As pessoas entravam. Ninguém reparava no sentido menor das dúvidas. E cabiam nos nós dos dedos, pequenas porções do sangue invisível que as paredes falavam naquela sala. Diziam de tudo, sobre a infelicidade pintada da vida que ninguém consegue explicar. Eram muitas, sendo só uma. Todos queriam o mesmo, pensando que seria mais coerente deixar paralisar a roda viva do mundo, deixando-o flutuar. Pessoas de fé. Gente correcta, com o que de correcto tem a vida aos solavancos na perspectiva das crianças a sorrir antes de chorarem. Do muco invisível que sai do último suspiro antes da libertação final.
Falei com ninguém, conseguindo partilhar tudo, com todos.
- Sou o Sol
reconheci para o mais velho dos velhos que ali, a conta-gotas, desaguava.
Respondeu-me com a lua que, corporeamente, se assenhoreava do céu moldado a cinzento que se despegava do dia.
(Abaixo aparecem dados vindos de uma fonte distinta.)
Lemma batchPredictAll_clears_flag_witness :
  predictionsBatching (store one_player_world) = false ∧
  players (store one_player_world) ≠ [] ∧
  predictionsBatching (store (batchPredictAll one_player_world)) = true ∧
  ∃ w2,
    step (batchPredictAll one_player_world)
      (Settle 0 (Rejected "Network Error")) = Some w2 ∧
    predictionsBatching (store w2) = false ∧
    error (store w2) = Some "Network Error" ∧
    injuryPredictions (store w2) = [].
Proof.
  assert (predictionsBatching (store one_player_world) = false) as Hflag
    by reflexivity.
  assert (players (store one_player_world) ≠ []) as Hplayers by (simpl; discriminate).
  split; [exact Hflag|]. split; [exact Hplayers|].
  destruct (batchPredictAll_clears_flag one_player_world Hflag Hplayers)
    as (Hset & _ & _ & _ & Hfail & _).
  split; [exact Hset|]. exact (Hfail "Network Error").
Defined.

(** C10: when the [/teams] request of [fetchTeams] fails, the team
    collection is the one from before; the step writes the error slot, the
    loading flag and the [teamsFetching] flag and nothing else, and sends
    no request. *)
Theorem fetchTeams_failure_keeps_teams (w : World) (i : nat) (message : string) :
  inflight w !! i = Some AwaitTeams →
  ∃ w',
    step w (Settle i (Rejected message)) = Some w' ∧
    teams (store w') = teams (store w) ∧
    error (store w') = Some message ∧
    loading (store w') = false ∧
    teamsFetching (store w') = false ∧
    players (store w') = players (store w) ∧
    selectedPlayerId (store w') = selectedPlayerId (store w) ∧
    injuryPredictions (store w') = injuryPredictions (store w) ∧
    fetchingInfo (store w') = fetchingInfo (store w) ∧
    predictionsBatching (store w') = predictionsBatching (store w) ∧
    requests w' = requests w ∧
    inflight w' = delete i (inflight w).
Proof.
  intros Hi. rewrite (step_settle _ _ _ _ Hi). simpl.
  eexists; split; [reflexivity|]. by repeat split.
Qed.

Lemma fetchTeams_failure_keeps_teams_witness :
  inflight (fetchTeams one_team_world) !! 0%nat = Some AwaitTeams ∧
  ∃ w',
    step (fetchTeams one_team_world) (Settle 0 (Rejected "timeout")) = Some w' ∧
    teams (store w') = [sample_team 14] ∧
    error (store w') = Some "timeout".
Proof.
  assert (inflight (fetchTeams one_team_world) !! 0%nat = Some AwaitTeams)
    as Hi by reflexivity.
  split; [exact Hi|].
  destruct (fetchTeams_failure_keeps_teams _ 0 "timeout" Hi)
    as (w' & Hstep & Hteams & Herr & _).
  exists w'. split; [exact Hstep|]. split; [exact Hteams|exact Herr].
Defined.

(** ** Further properties of the store *)

(** X1: a [fetchPlayers] whose summary request succeeds with the list [L]
    makes [L] the player collection and clears the loading flag after one
    request only: the fallback endpoint is not asked.  The loading flag is
    raised (and the error slot cleared) at the call only when the
    collection is empty; a refresh of a loaded collection leaves the store
    as it is until the response arrives.  Teams and predictions are not
    touched. *)
Theorem fetchPlayers_summary_succeeds (w : World) (L : list Player.t) :
  store (fetchPlayers w) =
    (if Nat.eqb (length (players (store w))) 0
     then set_error None (set_loading true (store w))
     else store w) ∧
  ∃ w',
    run w [Invoke CallFetchPlayers;
           Settle (length (inflight w)) (Fulfilled (PlayersData L))] = Some w' ∧
    players (store w') = L ∧
    loading (store w') = false ∧
    error (store w') =
      (if Nat.eqb (length (players (store w))) 0 then None
       else error (store w)) ∧
    requests w' = requests w ++ [GetPlayersSummary] ∧
    inflight w' = inflight w ∧
    teams (store w') = teams (store w) ∧
    injuryPredictions (store w') = injuryPredictions (store w).
Proof.
  split.
  { unfold fetchPlayers. by destruct (Nat.eqb _ 0). }
  cbn [run step invoke mbind option_bind].
  change (fetchPlayers w)
    with (send GetPlayersSummary AwaitSummary (fetchPlayers_prepared w)).
  destruct (fetchPlayers_prepared_frame w) as (Hin & Hreq & _ & _).
  unfold send. cbn [inflight store requests].
  rewrite Hin, lookup_snoc, delete_snoc. cbn.
  eexists; split; [reflexivity|]. cbn. rewrite Hreq.
  unfold fetchPlayers_prepared. by destruct (Nat.eqb _ 0).
Qed.

(** X2: a lookup that finds the team returns a team of the collection with
    the requested id and leaves the world alone: it sends nothing, whether
    or not a load is in flight.  The lookup finds nothing exactly when no
    team of the collection has the id. *)
Theorem getTeamById_hit_is_pure (w : World) (teamId : Z) :
  (∀ t, (getTeamById teamId w).1 = Some t →
        Team.id t = teamId ∧ t ∈ teams (store w) ∧
        (getTeamById teamId w).2 = w) ∧
  ((getTeamById teamId w).1 = None ↔
   ∀ t, t ∈ teams (store w) → Team.id t ≠ teamId).
Proof.
  unfold getTeamById. cbn [fst snd]. split.
  - intros t Hfind. rewrite Hfind.
    apply List.find_some in Hfind as [Hin Hid].
    split; [by apply Z.eqb_eq|]. split; [by apply list_elem_of_In|].
    by rewrite bool_decide_eq_true_2.
  - split.
    + intros Hnone t Hin Hid.
      pose proof (List.find_none _ _ Hnone t) as Hf.
      rewrite <- list_elem_of_In in Hf. specialize (Hf Hin).
      apply Z.eqb_neq in Hf. done.
    + intros Hall.
      destruct (List.find _ _) as [t|] eqn:Hfind; [|done].
      apply List.find_some in Hfind as [Hin Hid].
      apply list_elem_of_In in Hin. apply Z.eqb_eq in Hid.
      by destruct (Hall t Hin).
Qed.

(** X3: when a [fetchTeams] started from an idle store succeeds with the
    list [L], the team collection is [L], the flags are down, the error slot
    is empty and one request was sent.  A lookup of an id that [L] has then
    answers from the cache without a request; a lookup of an id that [L]
    does not have starts the next [/teams] request. *)
Theorem fetchTeams_then_lookup (w : World) (L : list Team.t) (teamId : Z) :
  teamsFetching (store w) = false →
  ∃ w',
    run w [Invoke CallFetchTeams;
           Settle (length (inflight w)) (Fulfilled (TeamsData L))] = Some w' ∧
    teams (store w') = L ∧
    teamsFetching (store w') = false ∧
    loading (store w') = false ∧
    error (store w') = None ∧
    players (store w') = players (store w) ∧
    requests w' = requests w ++ [GetTeams] ∧
    inflight w' = inflight w ∧
    ((∃ t, t ∈ L ∧ Team.id t = teamId) →
     is_Some (getTeamById teamId w').1 ∧ (getTeamById teamId w').2 = w') ∧
    ((∀ t, t ∈ L → Team.id t ≠ teamId) →
     (getTeamById teamId w').1 = None ∧
     requests (getTeamById teamId w').2 = requests w ++ [GetTeams; GetTeams]).
Proof.
  intros Hidle. cbn [run step invoke mbind option_bind].
  assert (fetchTeams w =
          send GetTeams AwaitTeams
            (update (fun s =>
               set_teamsFetching true (set_error None (set_loading true s))) w))
    as -> by (unfold fetchTeams; by rewrite Hidle).
  unfold send. cbn [inflight store requests update].
  rewrite lookup_snoc, delete_snoc. cbn.
  eexists; split; [reflexivity|].
  unfold getTeamById. cbn -[List.find]. split_and!; try done.
  - intros (t & Hin & Hid).
    destruct (List.find (λ t0, Team.id t0 =? teamId) L) as [t'|] eqn:Hfind.
    + split; [by eexists|]. by rewrite bool_decide_eq_true_2.
    + pose proof (List.find_none _ _ Hfind t) as Hf.
      rewrite <- list_elem_of_In in Hf. specialize (Hf Hin).
      apply Z.eqb_neq in Hf. done.
  - intros Hall.
    destruct (List.find (λ t0, Team.id t0 =? teamId) L) as [t'|] eqn:Hfind.
    + apply List.find_some in Hfind as [Hin Hid].
      apply list_elem_of_In in Hin. apply Z.eqb_eq in Hid.
      by destruct (Hall t' Hin).
    + rewrite bool_decide_eq_false_2 by (intros [? ?]; done).
      cbn. split; [done|]. unfold fetchTeams. cbn.
      by rewrite <- app_assoc.
Qed.

Lemma fetchTeams_then_lookup_witness :
  teamsFetching (store initialWorld) = false ∧
  ∃ w',
    run initialWorld
      [Invoke CallFetchTeams; Settle 0 (Fulfilled (TeamsData [sample_team 14]))] =
      Some w' ∧
    is_Some (getTeamById 14 w').1 ∧
    (getTeamById 14 w').2 = w'.
Proof.
  assert (teamsFetching (store initialWorld) = false) as Hidle by reflexivity.
  split; [exact Hidle|].
  destruct (fetchTeams_then_lookup initialWorld [sample_team 14] 14 Hidle)
    as (w' & Hrun & _ & _ & _ & _ & _ & _ & _ & Hhit & _).
  exists w'. split; [exact Hrun|]. apply Hhit.
  exists (sample_team 14). split; [by apply list_elem_of_singleton|reflexivity].
Defined.

(** X4: [getPlayerById] never changes the store and never sends anything.
    What it returns is a player of the collection with the requested id,
    the first one in the collection, and it returns nothing exactly when no
    player has the id. *)
Theorem getPlayerById_is_pure (w : World) (playerId : Z) :
  (getPlayerById playerId w).2 = w ∧
  invoke (CallGetPlayerById playerId) w = w ∧
  (∀ p, (getPlayerById playerId w).1 = Some p →
        Player.id p = playerId ∧
        ∃ i, players (store w) !! i = Some p ∧
             ∀ j q, (j < i)%nat → players (store w) !! j = Some q →
                    Player.id q ≠ playerId) ∧
  ((getPlayerById playerId w).1 = None ↔
   ∀ p, p ∈ players (store w) → Player.id p ≠ playerId).
Proof.
  unfold getPlayerById. cbn [fst snd invoke]. split_and!; try done.
  - generalize (players (store w)). intros l p.
    induction l as [|q l IH]; cbn; [done|].
    destruct (Z.eqb_spec (Player.id q) playerId) as [Hq|Hq].
    + intros [= <-]. split; [done|]. exists 0%nat. split; [done|]. lia.
    + intros Hfind. destruct (IH Hfind) as (Hid & i & Hi & Hfirst).
      split; [done|]. exists (S i). split; [done|].
      intros [|j] q' Hj Hq'; simplify_eq/=; [done|].
      apply (Hfirst j q'); [lia|done].
  - split.
    + intros Hnone p Hin Hid.
      pose proof (List.find_none _ _ Hnone p) as Hf.
      rewrite <- list_elem_of_In in Hf. specialize (Hf Hin).
      apply Z.eqb_neq in Hf. done.
    + intros Hall.
      destruct (List.find _ _) as [p|] eqn:Hfind; [|done].
      apply List.find_some in Hfind as [Hin Hid].
      apply list_elem_of_In in Hin. apply Z.eqb_eq in Hid.
      by destruct (Hall p Hin).
Qed.

(** Induction over the reachable states. *)
Lemma reachable_ind (P : World → Prop) :
  P initialWorld →
  (∀ w e w', reachable w → P w → step w e = Some w' → P w') →
  ∀ w, reachable w → P w.
Proof.
  intros Hinit Hstep w [evs Hrun]. revert w Hrun.
  induction evs as [|e evs IH] using rev_ind; intros w Hrun.
  - by injection Hrun as <-.
  - rewrite run_app in Hrun.
    destruct (run initialWorld evs) as [w1|] eqn:Hrun1; [|done].
    cbn in Hrun. destruct (step w1 e) as [w2|] eqn:Hs; simplify_eq/=.
    eapply Hstep; [by exists evs|by apply IH|done].
Qed.

(** X5: in every reachable state an id is in [fetchingInfo] exactly while
    one info request for it is in flight, so there is never more than one
    per player.  A call of [fetchPlayerInfo] for an id whose request is in
    flight changes nothing and sends nothing; a call for an id without one
    sends one request. *)
Theorem fetchPlayerInfo_one_request_per_player (w : World) (playerId : Z) :
  reachable w →
  in_flight (awaits_info playerId) w =
    (if bool_decide (playerId ∈ fetchingInfo (store w)) then 1 else 0)%nat ∧
  ((0 < in_flight (awaits_info playerId) w)%nat →
   fetchPlayerInfo playerId w = w) ∧
  (in_flight (awaits_info playerId) w = 0%nat →
   requests (fetchPlayerInfo playerId w) =
     requests w ++ [GetPlayerInfo playerId] ∧
   in_flight (awaits_info playerId) (fetchPlayerInfo playerId w) = 1%nat).
Proof.
  intros Hreach.
  assert (∀ id, in_flight (awaits_info id) w =
            (if bool_decide (id ∈ fetchingInfo (store w)) then 1 else 0)%nat)
    as Hinv.
  { revert w Hreach. apply (reachable_ind (λ w, ∀ id, _ = _)); [done|].
    intros w e w' _ IH Hstep id. specialize (IH id).
    unfold in_flight in *. destruct e as [c|i r].
    - injection Hstep as <-. destruct c; cbn; try done.
      + unfold fetchPlayers. destruct (Nat.eqb _ 0); cbn;
          rewrite filter_length_snoc; cbn; lia.
      + unfold fetchTeams. destruct (teamsFetching (store w)); cbn; [done|].
        rewrite filter_length_snoc; cbn; lia.
      + rewrite filter_length_snoc; cbn; lia.
      + unfold fetchPlayerInfo.
        destruct (decide (playerId0 ∈ fetchingInfo (store w))) as [Hin|Hin].
        { by rewrite (bool_decide_eq_true_2 _ Hin). }
        rewrite (bool_decide_eq_false_2 _ Hin). cbn.
        rewrite filter_length_snoc. cbn.
        destruct (Z.eqb_spec playerId0 id) as [->|Hne].
        * rewrite bool_decide_eq_false_2 in IH by done.
          rewrite bool_decide_eq_true_2 by set_solver. lia.
        * rewrite IH. repeat case_bool_decide; set_solver by lia.
      + destruct (negb _ && negb _); [|done]. unfold fetchTeams.
        destruct (teamsFetching (store w)); cbn; [done|].
        rewrite filter_length_snoc; cbn; lia.
      + unfold batchPredictAll. destruct (_ || _); cbn; [done|].
        rewrite filter_length_snoc; cbn; lia.
    - cbn in Hstep. destruct (inflight w !! i) as [t|] eqn:Hi; [|done].
      rewrite (filter_length_delete (awaits_info id) _ _ _ Hi) in IH.
      destruct t, r as [[]|message]; simplify_eq/=;
        rewrite ?filter_length_snoc; cbn; rewrite ?Nat.add_0_r in *;
        try done.
      all: destruct (Z.eqb_spec playerId0 id) as [Heq|Hne].
      all: try (subst playerId0; rewrite bool_decide_eq_false_2 by set_solver;
                destruct (bool_decide _) in IH; lia).
      all: rewrite (bool_decide_ext (id ∈ fetchingInfo (store w) ∖ {[playerId0]})
                      (id ∈ fetchingInfo (store w))) by set_solver; lia. }
  pose proof (Hinv playerId) as Hid. split; [done|]. split.
  - intros Hpos. unfold fetchPlayerInfo.
    case_bool_decide; [done|]. rewrite Hid in Hpos. lia.
  - intros Hzero. unfold fetchPlayerInfo, in_flight.
    case_bool_decide as Hin; [rewrite Hid in Hzero; lia|]. cbn.
    split; [done|]. rewrite filter_length_snoc. cbn. rewrite Z.eqb_refl.
    unfold in_flight in Hzero. lia.
Qed.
Apontava para os contornos irregulares daquela forma branca que conseguia apagar de todos o sorriso normal do que parecia ser o cumprimento efectivo de um objectivo de vida.
- Sou o sol, já disse. E quero respeito
senti-me assim, o mandante das coisas findas. Nada do que alguma vez escrevi faz sentido. Muito menos consigo falar . Resta-me apetecer mandar. Efectivamente ordenar, sabendo que ninguém vai ouvir-me. Mas acabarei este relógio feito dia, pensando que o consegui simplesmente por estar aqui. Mesmo a sentir o sangue a retornar, imparável, para dentro das minhas veias de onde escapou.

2010/02/28

Texto #100

Destituiste-me de seres pátria. Deixada a fardos de sonhos, encontrei-te depois como continente de beijos. Assomada na varanda que a madrugada lançou sobre o dia que não queria nascer, estavas parada. A aguardar entronizações dessas parcerias amor-ódio que formavas com olhares enrijecidos por tomadas de posição enérgicas sobre a morte.
Desenhavas assim como um raio de sol. Daqueles que esmagam a areia quando querem deixar o mar sem resposta a perguntas inofensivas sobre a existência. Criavas pessoas pequeninas, que cantavam. E descarnavam crianças para depois as amarem. Mas tu, continuavas a ser tu. Talvez com menos intensidade de depressões, e sempre a meia-luz de amor. Não te alcanço, nunca o fiz. Talvez porque não quis. Talvez porque o teu não deixar, sempre foi mais forte que o meu querer. E restavas-te assim. Sentada com um toque infindável de brisa nos cabelos cor de malva que o vento insistia em acariciar distantemente.